Basketball player found not criminally responsible in stabbing to be kept at hospital indefinitely
Junior Sesay a 'significant threat' to public's safety, review board finds
A former Winnipeg basketball star found not criminally responsible for attempted murder has been ordered to stay at a mental health facility until further notice.
Junior Sesay was charged with attempted murder, robbery, and breaking and entering in connection with an attack on Lena Wenke, 20, who was stabbed more than 40 times during the early hours of May 23, 2017.
A judge found Sesay not criminally responsible for both the attempted murder and break and enter charges, after hearing evidence at trial that Sesay was suffering from psychotic delusions and believed his actions were appropriate.
The matter was then handed over to the Manitoba Criminal Code Review Board.
In a written decision dated Dec. 6, 2018, the board said Sesay must reside at either the PsycHealth Centre at Health Sciences Centre in Winnipeg or at the Selkirk Mental Health Centre in Selkirk, Man.
The board found Sesay, a former Winnipeg high school AAAA basketball player of the year, poses a "significant threat to safety of the public," the decision says.
Sesay was honoured as player of the year in 2013 when he graduated from Oak Park High School. He spent two years at the University of Victoria on a basketball scholarship before coming back to Manitoba, where he attended a pre-season training camp with the University of Winnipeg Wesmen but was dismissed after an argument with a teammate.
The review board's decision doesn't specify which facility Sesay is to live at, nor when he could be released.
It also says Sesay may be granted passes to leave the facility if his treatment team allows it, and the review board may consider allowing him to live in the community on an "extended pass" after receiving an updated assessment report.
Sesay also was ordered to have no contact with Wenke and to submit to random drug tests.

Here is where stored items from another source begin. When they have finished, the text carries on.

(** * MediaCore AudioClip / AudioOverlap: a shallow embedding of src/AudioClip.cpp

    The file follows the C++ source class by class:
    - [Int]: the fixed-width integer arithmetic the source computes with
      (int64_t, uint32_t, int), two's-complement wrap-around written out;
    - [Double]: the binary64 conversions used for timestamps;
    - [ImMat]: the sample buffer;
    - [MediaReader]: the source session, an interface of the code base whose
      implementation lives outside AudioClip.cpp;
    - [AudioClip]: class AudioClip_AudioImpl;
    - [AudioOverlap]: DefaultAudioTransition_Impl and class AudioOverlap_Impl,
      over a store of shared clips;
    - [Sim]: a small deterministic source session used to run the model.

    Logging statements have no effect on the state of a clip or an overlap and
    are left out of the embedding. *)

From Stdlib Require Import ZArith Zdiv Lia Bool List String Setoid Morphisms.
From Stdlib Require Import PrimFloat SpecFloat FloatOps.
Import ListNotations.
Open Scope Z_scope.

(* ------------------------------------------------------------------------- *)
(** ** Fixed-width integers *)

Module Int.

Definition int64_min : Z := - 2 ^ 63.
Definition int64_max : Z := 2 ^ 63 - 1.
Definition uint32_max : Z := 2 ^ 32 - 1.

Definition is_int64 (z : Z) : Prop := int64_min <= z <= int64_max.
Definition is_uint32 (z : Z) : Prop := 0 <= z <= uint32_max.

  (** Reduction of a mathematical integer to the value an int64_t holds. *)
Definition wrap64 (z : Z) : Z := (z + 2 ^ 63) mod 2 ^ 64 - 2 ^ 63.
  (** Conversion to uint32_t. *)
Definition wrap_u32 (z : Z) : Z := z mod 2 ^ 32.
  (** Conversion to int. *)
Definition wrap_i32 (z : Z) : Z := (z + 2 ^ 31) mod 2 ^ 32 - 2 ^ 31.

Definition add64 (a b : Z) : Z := wrap64 (a + b).
Definition sub64 (a b : Z) : Z := wrap64 (a - b).
Definition mul64 (a b : Z) : Z := wrap64 (a * b).
  (** C++ division truncates towards zero. *)
Definition div64 (a b : Z) : Z := wrap64 (Z.quot a b).
Definition neg64 (a : Z) : Z := wrap64 (- a).
Definition abs64 (a : Z) : Z := wrap64 (Z.abs a).

End Int.
Import Int.

(* ------------------------------------------------------------------------- *)
(** ** binary64 conversions *)

Module Double.

  (** (double)z : round to nearest, ties to even. *)
Definition of_int (z : Z) : float :=
    SF2Prim (binary_normalize 53 1024 z 0 false).

  (** (int64_t)f : truncation towards zero; a value that does not fit, an
      infinity or a NaN gives the x86-64 "integer indefinite" value. *)
Definition to_int64 (f : float) : Z :=
    match Prim2SF f with
    | S754_zero _ => 0
    | S754_finite s m e =>
        let v := if 0 <=? e then Z.pos m * 2 ^ e
                 else Z.quot (Z.pos m) (2 ^ (- e)) in
        let sv := if s then - v else v in
        if (int64_min <=? sv) && (sv <=? int64_max) then sv else int64_min
    | S754_infinity _ | S754_nan => int64_min
    end.

End Double.

(* ------------------------------------------------------------------------- *)
(** ** Sample buffers *)

Module ImMat.

  (** Modelled from the spec: ImGui::ImMat is declared outside AudioClip.cpp.
      The spec describes it as a dense multi-channel sample container exposing
      frame count, element size and a floating-point timestamp in seconds,
      whose zero-length value is the canonical "no data" value. *)
Record t : Type := mk {
    w : Z;
    h : Z;
    c : Z;
    elemsize : Z;
    time_stamp : float
  }.

  (** ImGui::ImMat() *)
Definition new : t :=
    {| w := 0; h := 0; c := 0; elemsize := 0; time_stamp := 0%float |}.

  (** create(w, h, c, elemsize) on a fresh buffer *)
Definition create (w_ h_ c_ elemsize_ : Z) : t :=
    {| w := w_; h := h_; c := c_; elemsize := elemsize_;
       time_stamp := 0%float |}.

  (** empty(): no element is held. *)
Definition empty (m : t) : bool := (w m * h m * c m =? 0).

During his trial, court heard that Sesay barged into Wenke's West End home during the early morning hours of May 23, 2017. She was found outside the home, bloodied and left for dead.
At the time, police said Wenke, a basketball player with the U of W program, suffered "unbelievable" injuries. She was on life support for 24 hours after the attack and ultimately survived.
Sesay's trial centred on whether he was aware his actions were legally and morally wrong.
His defence attorney, James Wood, argued Sesay believed he had no other recourse but to kill Wenke, whom he thought was involved in a group chat where people made fun of him and wanted him to kill himself — but the group chat never existed.
A forensic psychiatrist testified that he believed the accused had delusions and schizophrenic symptoms that prevented him from knowing the break-in and attempted murder were morally wrong.
But the Crown argued that Sesay knew what he was doing, saying Sesay penned a note foretelling the killing.
Judge Brian Corrin said in his decision that there was "ample evidence of Mr. Sesay's paranoid delusions leading up to the offence."